» Exercise:
Your reply should consist solely of the lines from the start of the material below through the line containing "Definition is_env_expression (e", reproduced exactly.

══════════

(** * Arguments and values of directives (libs/datamodel/core/src/common, dml/functions.rs, ast)

    [Arguments] hands out the arguments of a directive and remembers which were
    used; [ValueValidator] reads an expression as a value of a type; names are
    checked and built from other names. *)
(** ** Expressions (ast/expression.rs, ast/argument.rs) *)
Definition expr_span (e : Expression) : Span :=
  match e with
  | NumericValue _ s | BooleanValue _ s | StringValue _ s | Any _ s | ConstantValue _ s | Function _ _ s | Array _ s => s
  end.
Definition expr_to_string (e : Expression) : string :=
  match e with
  | StringValue x _ | NumericValue x _ | BooleanValue x _ | ConstantValue x _ | Function x _ _ | Any x _ => x
  | Array _ _ => "(array)"
  end.
Definition describe_value_type (e : Expression) : string :=
  match e with
  | NumericValue _ _ => "numeric"
  | BooleanValue _ _ => "boolean"
  | StringValue _ _ => "string"
  | ConstantValue _ _ => "literal"
  | Function _ _ _ => "functional"
  | Array _ _ => "array"
  | Any _ _ => "any"
  end.
Definition is_env_expression (e : Expression) : bool :=
  match e with Function name _ _ => name ≟ "env" | _ => false end.
Definition Argument_new (name : string) (value : Expression) : Argument := mkArgument (Identifier_new name) value Span_empty.
Definition Argument_new_string (name value : string) : Argument := Argument_new name (StringValue value Span_empty).
Definition Argument_new_constant (name value : string) : Argument := Argument_new name (ConstantValue value Span_empty).
Definition Argument_new_array (name : string) (value : list Expression) : Argument := Argument_new name (Array value Span_empty).
Definition Argument_new_function (name fn_name : string) (value : list Expression) : Argument :=
  Argument_new name (Function fn_name value Span_empty).
Definition Argument_new_unnamed (value : Expression) : Argument := Argument_new "" value.
Definition is_unnamed (a : Argument) : bool := arg_key a ≟ "".
Definition Directive_new (name : string) (arguments : list Argument) : Directive :=
  mkDirective (Identifier_new name) arguments Span_empty.

(** ** Names (common/names.rs, ast/identifier.rs)

    Strings are sequences of bytes. The first character of a string may have
    several; what the Unicode tables of the standard library say about such a
    character is the class [Unicode]. *)
Class Unicode : Type := {
  wide_is_numeric : string -> bool;
  wide_to_lowercase : string -> string;
  wide_to_uppercase : string -> string;
}.
(** The number of bytes of a character, from its first byte. *)
Definition char_width (c : ascii) : nat :=
  let n := nat_of_ascii c in if n <? 128 then 1 else if n <? 224 then 2 else if n <? 240 then 3 else 4.
Definition in_range (lo hi : ascii) (c : ascii) : bool :=
  (nat_of_ascii lo <=? nat_of_ascii c) && (nat_of_ascii c <=? nat_of_ascii hi).
Definition ascii_upper (c : ascii) : ascii :=
  if in_range "a" "z" c then ascii_of_nat (nat_of_ascii c - 32) else c.
Definition ascii_lower (c : ascii) : ascii :=
  if in_range "A" "Z" c then ascii_of_nat (nat_of_ascii c + 32) else c.

Section names.
Context `{U : Unicode}.
(** [chars().next()] mapped by [f], the rest kept. *)
Definition map_first (narrow : ascii -> ascii) (wide : string -> string) (s : string) : string :=
  match s with
  | EmptyString => EmptyString
  | String c r =>
      if char_width c ≟ 1 then String (narrow c) r
      else wide (String.substring 0 (char_width c) s) +:+ String.substring (char_width c) (String.length s - char_width c) s
  end.
Definition camel_case : string -> string := map_first ascii_lower wide_to_lowercase.
Definition pascal_case : string -> string := map_first ascii_upper wide_to_uppercase.
(** [DefaultNames::relation_name]. *)
Definition relation_name (from to : string) : string :=
  if String.ltb from to then from +:+ "To" +:+ to else to +:+ "To" +:+ from.

Definition starts_numeric (s : string) : bool :=
  match s with
  | EmptyString => false
  | String c _ => if char_width c ≟ 1 then in_range "0" "9" c else wide_is_numeric (String.substring 0 (char_width c) s)
  end.
Fixpoint contains_char (x : ascii) (s : string) : bool :=
  match s with EmptyString => false | String c s => (c ≟ x) || contains_char x s end.
(** [Identifier::validate]. *)
Definition Identifier_validate (i : Identifier) (schema_item : string) : outcome DatamodelError unit :=
  if id_name i ≟ "" then
    Err (ValidationError ("The name of a " +:+ schema_item +:+ " must not be empty.") (id_span i))
  else if starts_numeric (id_name i) then
    Err (ValidationError ("The name of a " +:+ schema_item +:+ " must not start with a number.") (id_span i))
  else if contains_char "-" (id_name i) then
    Err (ValidationError ("The character `-` is not allowed in " +:+ schema_item +:+ " names.") (id_span i))
  else Ok tt.
(** [WithDirectives::validate_directives]. *)
Definition validate_directives (ds : list Directive) : outcome ErrorCollection ErrorCollection :=
  for_each (fun errors d => push_err errors (Identifier_validate (dir_name d) "Directive")) ds [].
End names.

(** ** Arguments (common/arguments.rs) *)
Record Args : Type := mkArgs {
  arguments : list Argument;
  used_arguments : gset string;
  args_span : Span;
}.
Definition Arguments_new (args : list Argument) (span : Span) : Args := mkArgs args ∅ span.

Definition check_for_duplicate_named_arguments (a : Args) : outcome ErrorCollection unit :=
  r ← for_each (fun '(arg_names, errors) arg =>
        let errors := if bool_decide (arg_key arg ∈ (arg_names : gset string))
                      then errors ++ [DuplicateArgumentError (arg_key arg) (arg_span arg)] else errors in
        Ok (if is_unnamed arg then arg_names else {[arg_key arg]} ∪ arg_names, errors))
      (arguments a) (∅, [] : ErrorCollection);
  errors_ok r.2.
Definition check_for_multiple_unnamed_arguments (directive_name : string) (a : Args) : outcome ErrorCollection unit :=
  unnamed_values ← map_m (fun arg => render_value (arg_value arg)) (iter_filter is_unnamed (arguments a));
  if 1 <? length unnamed_values then
    Err [DirectiveValidationError
           ("You provided multiple unnamed arguments. This is not possible. Did you forget the brackets? Did you mean `["
            +:+ str_join ", " unnamed_values +:+ "]`?") directive_name (args_span a)]
  else Ok tt.
Definition check_for_unused_arguments (a : Args) : outcome ErrorCollection unit :=
  errors_ok ((fun arg => UnusedArgumentError (arg_key arg) (arg_span arg)) <$>
    iter_filter (fun arg => negb (bool_decide (arg_key arg ∈ used_arguments a))) (arguments a)).

Definition arg_internal (name : string) (a : Args) : option Argument * Args :=
  match iter_find (fun arg => arg_key arg ≟ name) (arguments a) with
  | Some arg => (Some arg, mkArgs (arguments a) ({[arg_key arg]} ∪ used_arguments a) (args_span a))
  | None => (None, a)
  end.
(** [arg], [optional_arg] and [default_arg]; a [ValueValidator] wraps the expression. *)
Definition get_arg (name : string) (a : Args) : outcome DatamodelError Expression * Args :=
  let '(r, a') := arg_internal name a in
  (match r with Some arg => Ok (arg_value arg) | None => Err (ArgumentNotFound name (args_span a)) end, a').
Definition optional_arg (name : string) (a : Args) : option Expression * Args :=
  let '(r, a') := arg_internal name a in (arg_value <$> r, a').
Definition default_arg (name : string) (a : Args) : outcome DatamodelError Expression * Args :=
  let '(r1, a1) := arg_internal name a in
  let '(r2, a2) := arg_internal "" a1 in
  (match r1, r2 with
   | Some arg, None => Ok (arg_value arg)
   | None, Some arg => Ok (arg_value arg)
   | Some arg, Some _ => Err (DuplicateDefaultArgumentError name (arg_span arg))
   | None, None => Err (ArgumentNotFound name (args_span a))
   end, a2).

(** ** Values (common/value_validator.rs)

    The parsers of the crates rust_decimal and chrono, with the text of their
    errors, and the environment of the process. *)
Class ValueParsers `{VT : ValueTypes} : Type := {
  parse_decimal : string -> outcome string Decimal;
  parse_datetime : string -> outcome string DateTimeUtc;
  datetime_to_rfc3339 : DateTimeUtc -> string;
  env_var : string -> option string;
}.
(** [str::parse::<i64>] with the text of [ParseIntError]. *)
Fixpoint from_str_digits (sign acc : Z) (s : string) : outcome string Z :=
  match s with
  | EmptyString => Ok acc
  | String c s =>
      match digit_of c with
      | None => Err "invalid digit found in string"
      | Some d =>
          let acc := (acc * 10 + sign * d)%Z in
          if (acc <? - 2 ^ 63)%Z then Err "number too small to fit in target type"
          else if (2 ^ 63 <=? acc)%Z then Err "number too large to fit in target type"
          else from_str_digits sign acc s
      end
  end.
Definition from_str_unsigned (sign : Z) (s : string) : outcome string Z :=
  if s ≟ "" then Err "cannot parse integer from empty string" else from_str_digits sign 0 s.
Definition from_str_i64 (s : string) : outcome string Z :=
  match s with
  | String "-"%char s => from_str_unsigned (-1) s
  | String "+"%char s => from_str_unsigned 1 s
  | s => from_str_unsigned 1 s
  end.
(** [str::parse::<bool>]. *)
Definition from_str_bool (s : string) : outcome string bool :=
  if s ≟ "true" then Ok true else if s ≟ "false" then Ok false else Err "provided string was not `true` or `false`".

Section values.
Context `{VT : ValueTypes} `{VP : !ValueParsers}.

Definition construct_type_mismatch_error (e : Expression) (expected_type : string) : DatamodelError :=
  TypeMismatchError expected_type (describe_value_type e) (expr_to_string e) (expr_span e).
Definition wrap_error_from_result {A} (e : Expression) (result : outcome string A) (expected_type : string) :
    outcome DatamodelError A :=
  map_err (fun err => ValueParserError expected_type err (expr_to_string e) (expr_span e)) result.

(** [EnvFunction] (dml/functions.rs), over the reading of its argument. *)
Record EnvFunction : Type := mkEnvFunction { var_name : string; env_span : Span }.
Definition EnvFunction_from_ast (as_str : Expression -> outcome DatamodelError string) (expr : Expression) :
    outcome DatamodelError EnvFunction :=
  match expr with
  | Function name args s =>
      if name ≟ "env" then
        match args with
        | [var_wrapped] => var ← as_str var_wrapped; Ok (mkEnvFunction var s)
        | _ => Err (FunctionalEvaluationError "Exactly one string parameter must be passed to the env function." s)
        end
      else Err (FunctionalEvaluationError "Expected this to be an env function." s)
  | _ => Err (FunctionalEvaluationError "This is not a function expression but expected it to be one." (expr_span expr))
  end.
Definition is_var_defined (f : EnvFunction) : bool := match env_var (var_name f) with Some _ => true | None => false end.
Definition env_evaluate (f : EnvFunction) : outcome DatamodelError Expression :=
  match env_var (var_name f) with
  | Some var => Ok (StringValue var (env_span f))
  | None => Err (EnvironmentFunctionalEvaluationError (var_name f) (env_span f))
  end.

(** [as_str_from_env] and [as_str]; the value of a variable is a string literal, read as itself. *)
Definition as_str_literal (e : Expression) : outcome DatamodelError (option string * string) :=
  match e with
  | StringValue value _ => Ok (None, value)
  | _ => Err (construct_type_mismatch_error e "String")
  end.
Fixpoint as_str_from_env (e : Expression) : outcome DatamodelError (option string * string) :=
  match e with
  | Function name _ _ =>
      if name ≟ "env" then
        f ← EnvFunction_from_ast (fun a => snd <$> as_str_from_env a) e;
        x ← env_evaluate f;
        value ← as_str_literal x;
        Ok (Some (var_name f), value.2)
      else Err (construct_type_mismatch_error e "String")
  | _ => as_str_literal e
  end.
Definition as_str (e : Expression) : outcome DatamodelError string := snd <$> as_str_from_env e.
Definition as_env_function (e : Expression) : outcome DatamodelError EnvFunction := EnvFunction_from_ast as_str e.

Definition as_int (e : Expression) : outcome DatamodelError Z :=
  match e with
  | NumericValue value _ | Any value _ => wrap_error_from_result e (from_str_i64 value) "numeric"
  | _ => Err (construct_type_mismatch_error e "numeric")
  end.
Definition as_float (e : Expression) : outcome DatamodelError Decimal :=
  match e with
  | NumericValue value _ | Any value _ => wrap_error_from_result e (parse_decimal value) "numeric"
  | _ => Err (construct_type_mismatch_error e "numeric")
  end.
Definition as_bool (e : Expression) : outcome DatamodelError bool :=
  match e with
  | BooleanValue value _ | Any value _ | StringValue value _ => wrap_error_from_result e (from_str_bool value) "boolean"
  | _ => Err (construct_type_mismatch_error e "boolean")
  end.
Definition as_bool_from_env (e : Expression) : outcome DatamodelError (option string * option bool) :=
  match e with
  | Function name _ _ =>
      if name ≟ "env" then
        f ← as_env_function e;
        let var := if is_var_defined f then Some (var_name f) else None in
        match (x ← env_evaluate f; as_bool x) with
        | Ok b => Ok (var, Some b)
        | Err _ => Ok (var, None)
        | Panic p => Panic p
        end
      else Err (construct_type_mismatch_error e "String")
  | BooleanValue value _ => b ← wrap_error_from_result e (from_str_bool value) "boolean"; Ok (None, Some b)
  | _ => Err (construct_type_mismatch_error e "String")
  end.
Definition as_date_time (e : Expression) : outcome DatamodelError DateTimeUtc :=
  match e with
  | StringValue value _ | Any value _ => wrap_error_from_result e (parse_datetime value) "datetime"
  | _ => Err (construct_type_mismatch_error e "dateTime")
  end.
Definition as_constant_literal (e : Expression) : outcome DatamodelError string :=
  match e with
  | ConstantValue value _ | BooleanValue value _ | Any value _ => Ok value
  | _ => Err (construct_type_mismatch_error e "constant literal")
  end.
Definition as_array (e : Expression) : list Expression := match e with Array values _ => values | _ => [e] end.
Definition as_type (t : ScalarType) (e : Expression) : outcome DatamodelError PrismaValue :=
  match t with
  | ScalarInt => PV_Int <$> as_int e
  | ScalarFloat => PV_Float <$> as_float e
  | ScalarBoolean => PV_Boolean <$> as_bool e
  | ScalarDateTime => PV_DateTime <$> as_date_time e
  | ScalarString => PV_String <$> as_str e
  | ScalarJson => PV_String <$> as_str e
  end.
Definition get_value_generator (e : Expression) (name : string) : outcome DatamodelError ValueGenerator :=
  map_err (fun msg => FunctionalEvaluationError msg (expr_span e)) (ValueGenerator_new name []).
Definition as_default_value (t : ScalarType) (e : Expression) : outcome DatamodelError DefaultValue :=
  match e with
  | Function name _ _ => DefaultExpression <$> get_value_generator e name
  | _ => Single <$> as_type t e
  end.
Definition as_value_generator (e : Expression) : outcome DatamodelError ValueGenerator :=
  match e with
  | Function name _ _ => get_value_generator e name
  | _ => Err (construct_type_mismatch_error e "function")
  end.
Definition to_str_vec (l : list Expression) : outcome DatamodelError (list string) := map_m as_str l.
Definition to_literal_vec (l : list Expression) : outcome DatamodelError (list string) := map_m as_constant_literal l.
(** [parse_literal] for [OnDeleteStrategy] (directive/core/utils.rs). *)
Definition parse_on_delete (e : Expression) : outcome DatamodelError OnDeleteStrategy :=
  s ← as_constant_literal e;
  ok_or (LiteralParseError "onDelete strategy" s (expr_span e)) (OnDeleteStrategy_parse s).
End values.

══════════

» Problem solution:
(** * Arguments and values of directives (libs/datamodel/core/src/common, dml/functions.rs, ast)

    [Arguments] hands out the arguments of a directive and remembers which were
    used; [ValueValidator] reads an expression as a value of a type; names are
    checked and built from other names. *)
(** ** Expressions (ast/expression.rs, ast/argument.rs) *)
Definition expr_span (e : Expression) : Span :=
  match e with
  | NumericValue _ s | BooleanValue _ s | StringValue _ s | Any _ s | ConstantValue _ s | Function _ _ s | Array _ s => s
  end.
Definition expr_to_string (e : Expression) : string :=
  match e with
  | StringValue x _ | NumericValue x _ | BooleanValue x _ | ConstantValue x _ | Function x _ _ | Any x _ => x
  | Array _ _ => "(array)"
  end.
Definition describe_value_type (e : Expression) : string :=
  match e with
  | NumericValue _ _ => "numeric"
  | BooleanValue _ _ => "boolean"
  | StringValue _ _ => "string"
  | ConstantValue _ _ => "literal"
  | Function _ _ _ => "functional"
  | Array _ _ => "array"
  | Any _ _ => "any"
  end.
Definition is_env_expression (e : Expression) : bool :=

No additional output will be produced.